Furthermore, an ODI below the norm can mean a greater possibility of having a skeletal open bite. Conversely, a higher value can indicate a greater tendency for a deep bite. In this regard, the present research clearly shows different ODI values between the balanced group (higher values) and skeletal open bite groups (lower values), independently of the malocclusion, as found by other authors.4,6,7,9,21 Moreover, the ODI values found in the present study were smaller than 68o for the skeletal open bite groups. This result corroborates Kim proposal,4,6 which suggests that this measure was diminished on skeletal open bites. This demonstrates that the ODI value is a reliable indicator for the diagnosis of vertical problems, as several investigators verified in other populations.4,6-10,12,14,15,21,24 On the other hand, the APDI is also considered an excellent parameter for the anteroposterior malocclusions evaluation.11,13,25,26 In the present research, APDI values for the balanced group were slightly higher in relation to the values found by Kim and Vietas.5 This could be due to racial differences in the composition of each sample, which was corroborated in the present results, similar to those found by Navarrete et al.13 and Castañeda15 in Latin American groups. However, Oktay27 found lower values for the APDI than those found by Kim and Vietas.5 A good indicator of sagittal malocclusions should yield different values for skeletal Class I, Class II and Class III malocclusions. In this sense, the APDI value complies with this requirement, since in this study significant differences were found in the groups with different malocclusions. Similar averages to those proposed by Kim were found on Class I group (balanced and with open bite). Class III group were approximately 6 degrees greater in relation to the group with open bite and Class I. Class II group reported values approximately 7 degrees lower than those of Class I with open bite. Similar results were found by different investigators.9-15,21,23,25,26 Meanwhile, as expected, the skeletal open bite Class I group and the balanced group did not present statistically significant differences for APDI values.

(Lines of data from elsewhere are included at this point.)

Lemma is_directory_empty_triple c :
  2 <= c < n_clusters fs ->
  dtriple K (is_directory_empty fs c) (Ok (no_regular_entry (sector_at K (cluster_sector fs c)) (range 0 16))) K.
Proof using Hvol.
  intros Hc. pose proof (cluster_sector_range fs K c Hvol Hc). pose proof (vo_spc _ _ Hvol).
  pose proof (vo_data _ _ Hvol). pose proof (vol_root_range fs K Hvol). pose proof (n_clusters_range fs K Hvol).
  eapply dtriple_bind; [apply cluster_to_sector_triple; lia|].
  eapply dtriple_bind; [apply dtriple_read; [lia|done|apply sector_at_idx; lia]|]. apply dtriple_ret.
Qed.

Lemma remove_dir_triple fuel path p s e cs :
  dir_ok fs p = true -> 0 <= s < 16 * dir_sectors fs p ->
  walk fs K 0 (components path) = Ok (e, slot_pos fs p s) ->
  chain (fat_start fs) (n_clusters fs) K (start_cluster e) cs -> 2 <= start_cluster e < n_clusters fs ->
  (Z.to_nat (n_clusters fs) <= fuel)%nat ->
  let empty := no_regular_entry (sector_at K (cluster_sector fs (start_cluster e))) (range 0 16) in
  dtriple K (remove_dir fuel fs path)
    (if is_directory e then if empty then Ok tt else Err DirectoryNotEmpty else Err NotSupported)
    (if is_directory e && empty then freed fs (mark_deleted fs K p s) cs else K).
Proof using Hvol.
  intros Hp Hs Hw Hchain Hc Hfuel empty. eapply (dtriple_bind _ _ _ _ _ (e, slot_pos fs p s)).
  { rewrite <- Hw. apply find_entry_triple; [done|]. by rewrite Hw. }
  cbv beta iota. destruct (is_directory e) eqn:Hdir; cbn [negb andb]; [|apply dtriple_err].
  eapply dtriple_bind; [by apply is_directory_empty_triple|]. fold empty.
  destruct empty; cbn [negb]; [|apply dtriple_err]. by eapply (remove_entry_triple fs K Hvol path p s e cs).
Qed.
End remove_dir.

(** C13: [remove_dir] returns in as many rounds as the table has clusters, and
    does one of three things: an entry that is not a directory is refused with
    [NotSupported], a directory in whose first sector a name other than [.] and
    [..] is found is refused with [DirectoryNotEmpty], both without a change to
    the disk; any other directory is removed: its name is gone from its parent,
    every other name of every directory stands for what it stood for, and
    exactly the clusters of its chain are free. *)
Theorem remove_dir_cases {D} `{BlockDeviceLaws D} (fs : Fat16) (d : D)
    (path pp nm : list Z) (p pos : Z) (e : DirEntry83) (cs : list Z) (fuel : nat) :
  dev_ok d -> vol_ok fs (disk d) ->
  split_parent path = (pp, nm) -> nm <> [] -> parent_dir fs (disk d) pp = Some p ->
  dir_ok fs p = true -> dir_unique fs (disk d) p -> dir_lookup fs (disk d) p nm = Some (e, pos) ->
  chain (fat_start fs) (n_clusters fs) (disk d) (start_cluster e) cs ->
  (Z.to_nat (n_clusters fs) <= fuel)%nat ->
  exists r d', remove_dir fuel fs path d = (r, d') /\ dev_ok d' /\
    (is_directory e = false -> r = Err NotSupported /\ disk d' = disk d) /\
    (is_directory e = true ->
       (exists n s, 0 <= s < 16 /\ matches fs (disk d) (start_cluster e) n s = true /\ ~ dots n) ->
       r = Err DirectoryNotEmpty /\ disk d' = disk d) /\
    (is_directory e = true ->
       (forall n s, 0 <= s < 16 -> matches fs (disk d) (start_cluster e) n s = true -> dots n) ->
       r = Ok tt /\ vol_ok fs (disk d') /\
       (forall dir n, dir_ok fs dir = true ->
          dir_lookup fs (disk d') dir n =
            if bool_decide ((dir, n) = (p, nm)) then None else dir_lookup fs (disk d) dir n) /\
       (forall c, 0 <= c < n_clusters fs ->
          vol_get fs (disk d') c = if bool_decide (c ∈ cs) then 0 else vol_get fs (disk d) c)).
Proof.
  intros Hd Hvol Hsplit Hne Hpar Hp Huniq Hlook Hchain Hfuel. pose proof (dev_sectors d Hd) as HK.
  pose proof Hlook as (s & Hs & Hm & He & -> & _)%dir_lookup_Some.
  assert (walk fs (disk d) 0 (components path) = Ok (e, slot_pos fs p s)) as Hw.
  { rewrite (walk_parent fs (disk d) path pp nm p) by done. cbn [walk]. by rewrite Hp, Hlook. }
  pose proof (chain_range _ _ _ _ _ Hchain) as Hcs.
  assert (2 <= start_cluster e < n_clusters fs) as Hc by
    (inversion Hchain; subst; by apply Forall_cons in Hcs as [? _]).
  pose proof (no_regular_spec fs (disk d) _ Hc) as Hspec.
  pose proof (remove_dir_triple fs (disk d) Hvol fuel path p s e cs Hp Hs Hw Hchain Hc Hfuel) as Ht. cbv zeta in Ht.
  destruct (Ht d Hd eq_refl) as (d' & E & Hd' & HK'). eexists _, d'. split; [exact E|]. clear E Ht.
  destruct (is_directory e) eqn:Hdir; [|by split_and!].
  destruct (no_regular_entry _ _) eqn:Hreg; cbn [andb] in HK'.
  2: { split_and!; try done. intros _ Hx. by apply Hspec in Hx. }
  split_and!; try done.
  { intros _ (n & s' & Hs' & Hm' & Hn). by destruct Hn, (proj1 Hspec eq_refl n s' Hs' Hm'); [left|right]. }
  intros _ _. split_and!; [done| | |].
  - eapply vol_ok_len; [exact Hvol|]. rewrite HK', len_freed. apply len_upd.
  - intros dir n Hdo. rewrite HK', removed_lookup by done. by apply unlinked_lookup.
  - intros c Hcr. rewrite HK'. destruct (freed_spec fs cs (mark_deleted fs (disk d) p s)) as (_ & Hg & _);
      [by apply mark_deleted_vol|by apply mark_deleted_sectors|done|]. rewrite Hg by done. by rewrite mark_deleted_fat.
Qed.

(** ** The operations on the 50-block disk *)

Lemma demo_lookup : dir_lookup demo_fs (disk demo_created) 0 demo_path =
  Some (new_file demo_base demo_ext 2, slot_pos demo_fs 0 0).
Proof.
  destruct demo_created_ok as (_ & _ & _ & _ & Hw & _).
  change (components demo_path) with [demo_path] in Hw. cbn [walk] in Hw.
  destruct (dir_lookup demo_fs (disk demo_created) 0 demo_path) as [[e pos]|]; [|discriminate Hw].
  by injection Hw as -> ->.
Qed.


Definition demo_base' : list Z := bytes_of_string "B".
Definition demo_path' : list Z := bytes_of_string "B.TXT".

Lemma demo_parts' : valid_parts demo_base' demo_ext.
Proof.
  split; [| |done| | |done].
  all: try (split_and!; [by vm_compute|done|]). all: cbn; try (intros Hin; set_solver); set_solver by lia.
Qed.

Abbreviation demo_K := (disk (snd demo_volume)).

(** What creating the file made of the disk: the root directory is tidy, its
    second slot is free, and no other name is in it. *)
Lemma demo_created_disk :
  disk demo_created = put_slot demo_fs (vol_put demo_fs demo_K 2 0xFFFF) 0 0 (new_file demo_base demo_ext 2).
Proof.
  destruct demo_mounted as (_ & Hd & Hv & _).
  pose proof (create_file_triple demo_fs demo_K Hv demo_path [] demo_base demo_ext 0 eq_refl demo_parts eq_refl eq_refl
    (blank_lookup _ _ _ demo_root_blank _)) as Ht. rewrite demo_free_cluster, demo_free_slot in Ht.
  destruct (Ht (snd demo_volume) Hd eq_refl) as (d' & E & _ & HK). unfold demo_created. by rewrite E.
Qed.

Lemma demo_created_root :
  dir_tidy demo_fs (disk demo_created) 0 /\ dir_lookup demo_fs (disk demo_created) 0 demo_path' = None /\
  free_slot demo_fs (disk demo_created) 0 = Some 1.
Proof.
  destruct demo_mounted as (_ & Hd & Hv & _). pose proof (dev_sectors _ Hd) as HK. rewrite demo_created_disk.
  assert (vol_ok demo_fs (vol_put demo_fs demo_K 2 0xFFFF)) as Hv1 by (eapply vol_ok_len; [exact Hv|apply len_vol_put]).
  assert (Forall sector_ok (vol_put demo_fs demo_K 2 0xFFFF)) as HK1.
  { apply vol_put_sectors; [done..|]. by eapply vol_cluster_covered. }
  destruct (create_file_lookups demo_fs demo_K Hv demo_path [] demo_base demo_ext 0 eq_refl demo_parts eq_refl eq_refl
    (blank_lookup _ _ _ demo_root_blank _) 2 0 HK (blank_tidy _ _ _ demo_root_blank) ltac:(done) demo_free_slot)
    as (_ & Hother & Ht & _).
  split_and!; [done|rewrite Hother; [by apply blank_lookup, demo_root_blank|done|done]|].
  assert (dir_entry_wf (new_file demo_base demo_ext 2)) as Hwf by (by apply new_file_wf).
  apply find_range_first; [done| |].
  - unfold reusable. rewrite slot_put_other by done. rewrite (slot_frame demo_fs demo_K); [|intros; by apply vol_put_dir_same; [..|lia]|done].
    by rewrite (blank_slot_free demo_fs _ 0 demo_root_blank).
  - intros j Hj. assert (j = 0) as -> by lia. unfold reusable. by rewrite slot_put_same.
Qed.

Lemma rename_ok_witness :
  exists d', rename demo_fs demo_path demo_path' demo_created = (Ok tt, d') /\
    fst (find_entry demo_fs demo_path' d') = Ok (renamed (new_file demo_base demo_ext 2) demo_base' demo_ext, slot_pos demo_fs 0 1) /\
    fst (find_entry demo_fs demo_path d') = Err NotFound.
Proof.
  destruct demo_created_ok as (_ & Hd & Hv & Hu & _). destruct demo_created_root as (Ht & Hn & Hs).
  destruct (rename_ok demo_fs demo_created demo_path [] demo_path demo_path' [] demo_base' demo_ext 0 0 1
    (slot_pos demo_fs 0 0) (new_file demo_base demo_ext 2)) as (d' & E & _ & _ & _ & _ & Hfile).
  - exact Hd.
  - exact Hv.
  - reflexivity.
  - discriminate.
  - reflexivity.
  - reflexivity.
  - exact Hu.
  - exact demo_lookup.
  - apply new_file_wf. lia.
  - reflexivity.
  - exact demo_parts'.
  - reflexivity.
  - reflexivity.
  - exact Ht.
  - exact Hn.
  - exact Hs.
  - destruct (Hfile eq_refl) as (Hto & Hfrom & _). exists d'. exact (conj E (conj Hto Hfrom)).
Defined.

(** A directory in the root. *)
Definition demo_name : list Z := bytes_of_string "DIR".
Definition demo_made : MemoryBlockDevice.MemoryBlockDevice := snd (create_dir demo_fs demo_name (snd demo_volume)).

In the present study, the multivariate analysis did not show the influence of the sex variable, nor age, except for the APDI, probably due to the fact that in general more women were evaluated in all groups, this distribution could be taken into account for future studies. However, Fatima et al21 found no statistically significant differences between the mean values found for ODI and APDI between male and female individuals, nor between subjects in different age groups. Navarrete et al13 also reported no statistically significant differences for APDI between genders, and Romero14 found that the values of both indicators remained stable during growth.
This reaffirms that ODI and APDI values can be used in a Latin American population. The applicability of these values in different populations demonstrates the universal benefit of its use when evaluating different populations.